Nasza Loteria SR - pasek na kartach artykułów

Białystok. Chcemy pomagać uchodźcom z Ukrainy, ale potrzebna jest lepsza koordynacja

Andrzej Matys
Andrzej Matys
Wojciech Wojtkielewicz
W piątek (11.03) polscy samorządowcy organizowali w konferencje, podczas których mówili o tym, jak pomagamy Ukrainie i co już zostało zrobione. W Białymstoku prezydent Tadeusz Truskolaski spotkał się z dziennikarzami na Stadionie Miejskim, w punkcie pomocy.

Jak poinformował, Ruch Samorządowy, Tak dla Polski przeprowadził ankietę, z której wynika, że 94 proc. samorządów zbiera dary dla Ukrainy, 60 proc. gmin zorganizowało pomoc psychologiczną, a polskie samorządy wysłały na Ukrainę 100 tirów i cztery pociągi z pomocą rzeczową.

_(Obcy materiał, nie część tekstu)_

(** Reading a message that is there, when the window has room. *)
Lemma read_message id b s m q :
  streams b !! id = Some s → can_read s = true → undisturbed b → rq_read (reassembly_queue s) = (Some m, q) →
  map_sum (λ s, wrap 32 (get_num_bytes_in_reassembly_queue s)) (<[id := s <| reassembly_queue := q |>]> (streams b)) < max_receive_buffer_size b →
  max_receive_buffer_size b <= 2 ^ 32 →
  ∃ b' s', read_sctp id b = ROk (Some m) b' ∧ streams b' = <[id := s']> (streams b) ∧ reassembly_queue s' = q ∧ events b' = events b ∧
    peer_last_tsn b' = peer_last_tsn b ∧ payload_queue b' = payload_queue b ∧ undisturbed b' ∧
    max_receive_buffer_size b' = max_receive_buffer_size b ∧ can_read s' = can_read s.
Proof.
  intros Hs Hcan Hu Hread Hroom Hmax. unfold read_sctp, get_stream. run. rewrite Hs, Hcan. cbn [negb]. rewrite Hread.
  unfold put_stream. run. set (b1 := b <| streams ::= _ |>).
  assert (undisturbed b1) as Hu1 by (by destruct Hu).
  assert ((if rq_get_num_bytes q =? 0 then finish_retiring_stream id else mret tt) b1 = ROk tt b1) as E1.
  { destruct (_ =? 0); [|done]. unfold finish_retiring_stream. run. by rewrite (ud_retiring _ Hu1), lookup_empty. }
  unfold mret, M_ret in E1. rewrite E1. unfold abort_if_exhausted. run.
  assert (queued_bytes b1 < max_receive_buffer_size b1) as Hlt by exact Hroom.
  unfold receive_capacity_exhausted. rewrite credit_returns by (done || (change (max_receive_buffer_size b1) with (max_receive_buffer_size b) in Hlt; lia)).
  cbn [mbind Outcome_bind]. assert ((saturating_sub (max_receive_buffer_size b1) (queued_bytes b1) =? 0) = false) as -> by (unfold saturating_sub; lia).
  cbn [andb]. unfold count_received. run. change (streams b1) with (<[id := s <| reassembly_queue := q |>]> (streams b)). rewrite lookup_insert_eq.
  change (ss_stats (s <| reassembly_queue := q |>)) with (ss_stats s). rewrite Z.eqb_refl. unfold put_stream. run.
  eexists _, (s <| reassembly_queue := q |> <| ss_stats ::= λ st, stats_received st (ppi m) (Chunks_len m) |>).
  split; [reflexivity|]. split; [|split_and!; try done; by destruct Hu1].
  change (<[id := s <| reassembly_queue := q |> <| ss_stats ::= λ st, stats_received st (ppi m) (Chunks_len m) |>]>
    (<[id := s <| reassembly_queue := q |>]> (streams b)) = <[id := s <| reassembly_queue := q |> <| ss_stats ::= λ st, stats_received st (ppi m) (Chunks_len m) |>]> (streams b)).
  by rewrite insert_insert_eq.
Qed.

(** The write of a message: its fragments wait to be sent. *)
Definition reliable_fragments (s : StreamState) (cs : list ChunkPayloadData) : list ChunkPayloadData :=
  (λ c, c <| reliability := Some (reliability_type s, reliability_value s) |>) <$> cs.

Record wrote (id : u16) (s : StreamState) (fs : list ChunkPayloadData) (a a' : Association) : Prop := mk_wrote {
  wr_pushed : ∃ q, oq_push (outbound_queue a) fs = Ok q ∧ outbound_queue a' = q;
  wr_next : my_next_tsn a' = my_next_tsn a;
  wr_cwnd : cwnd a' = cwnd a;
  wr_rwnd : rwnd a' = rwnd a;
  wr_state : state a' = state a ∧ max_send_message_size a' = max_send_message_size a ∧
    stream_reset_blocked a' id = stream_reset_blocked a id;
  wr_stream : ∃ st, streams a' !! id = Some (s <| ss_stats := st |>);
}.

Lemma write_message id a s raw ppi :
  state a = Established → stream_is_writable a id = true → streams a !! id = Some s → raw ≠ [] → len raw <= max_send_message_size a →
  0 < ss_max_payload_size s → next_message_id (outbound_queue a) + 1 < 2 ^ 64 →
  ∃ cs high a', packetize s raw ppi = Ok (high, cs, packetize_after s raw (sends_unordered s ppi)) ∧
    write_source id raw ppi a = ROk (len raw, []) a' ∧ wrote id (packetize_after s raw (sends_unordered s ppi)) (reliable_fragments s cs) a a'.
Proof.
  intros Hst Hw Hs Hraw Hlen Hmax Hid. destruct (packetize_fragments s raw ppi Hmax) as (cs & high & Hp & _ & Hd & _).
  set (s1 := packetize_after s raw (sends_unordered s ppi)) in *. exists cs, high.
  assert (cs ≠ []) as Hne by (intros ->; by destruct Hraw).
  assert (ByteSlice_pop_chunk raw (max_send_message_size a) = (raw, 1, [])) as Hpop.
  { unfold ByteSlice_pop_chunk. rewrite Z.min_r by lia. destruct (Z.eqb_spec (len raw) 0) as [E|_]; [destruct raw; [done|unfold len in E; cbn in E; lia]|].
    assert (Z.to_nat (len raw) = length raw) as -> by (unfold len; lia). rewrite take_ge by done. by rewrite drop_ge by done. }
  assert (∃ q, oq_push (outbound_queue a) (reliable_fragments s cs) = Ok q) as [q Hq].
  { unfold oq_push, reliable_fragments. destruct cs as [|c cs]; [done|]. cbn [fmap list_fmap]. unfold checked_add. rewrite (proj2 (Z.ltb_lt _ _) Hid). cbn [mbind Outcome_bind]. eauto. }
  unfold write_source, get_stream, put_stream. run. rewrite Hw. cbn [negb src_remaining ByteSlice_source]. unfold ByteSlice_remaining.
  destruct (Z.gtb_spec (len raw) (max_send_message_size a)); [lia|]. rewrite Hst. cbn [is_closing src_pop_chunk ByteSlice_source]. rewrite Hpop, Hs, Hp.
  unfold send_payload_data. run.
  match goal with |- context [state ?x] => change (state x) with (state a) end. rewrite Hst. rewrite bool_decide_true by done. cbn [negb].
  match goal with |- context [oq_push _ ?l] => change l with (reliable_fragments s1 cs) end.
  assert (reliable_fragments s1 cs = reliable_fragments s cs) as -> by (subst s1; unfold packetize_after; by destruct (sends_unordered s ppi)).
  match goal with |- context [oq_push ?x _] => change x with (outbound_queue a) end. rewrite Hq. rewrite bool_decide_false by done. cbn [negb].
  match goal with |- context [match streams ?x !! id with _ => _ end] => set (a1 := x) end.
  change (streams a1) with (<[id := s1]> (streams a)). rewrite lookup_insert_eq.
  set (a2 := a1 <| streams ::= _ |>).
  assert (wrote id s1 (reliable_fragments s cs) a a2) as [W1 W2 W3 W4 W5 W6].
  { split; try done; [by exists q|].
    exists (stats_sent (ss_stats s1) ppi (len raw)). change (streams a2) with
      (<[id := s1 <| ss_stats ::= λ st, stats_sent st ppi (len raw) |>]> (<[id := s1]> (streams a))). by rewrite lookup_insert_eq. }
  destruct high; eexists; (split; [done|]); (split; [reflexivity|]); 
    (constructor; [exact W1|exact W2|exact W3|exact W4|exact W5|exact W6]).
Qed.
End Calls.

- Sytuacja zmienia się, bo coraz więcej uchodźców z Ukrainy przybywa do Polski i musimy się na to przygotować. Apelujemy też o koordynację tych działań i o stabilne warunki finansowe pobytu uchodźców. Dotychczas było to 125 zł na osobę, a od następnego tygodnia ma być 40 zł. Nasz BOSiR swoje 80 miejsc za tę stawkę zachowa, a Tadeusz Gołębiewski, w którego hotelu mieszka 29 osób zdecydował, że one tam (mimo niższej stawki) zostaną – mówił prezydent Białegostoku i dodał, że na razie miasto jest gotowe przyjąć 5,6 tys. uchodźców (taką informację otrzymał wojewoda). Jednak w sytuacji dramatycznej może to być nawet 30 tys. osób, ale wtedy trzeba będzie zajmować, np. hale sportowe lub przygotować miasteczka pobytowe.

Czytaj również:

- Ale do tego potrzebny jest sprawny system relokacji. Dziś nie ma go w ogóle, więc ludzie ja system relokacji nie działa, więc ludzie jadą, gdzie chcą. Na razie nie wybierają Białegostoku, bo nie pracuje tu wielu Ukraińców, a po drugie, Białystok leży blisko granicy wschodniej, więc nie czują się bezpiecznie – tłumaczył Tadeusz Truskolaski.

od 16 lat

Prezydent Białegostoku zapewnił też, że z wojewodą Bohdanem Paszkowskim dobrze się współpracuje, są codzienne rozmowy. Teraz miasto wystąpiło do wojewody o kolejne miejsca pobytu dla uchodźców.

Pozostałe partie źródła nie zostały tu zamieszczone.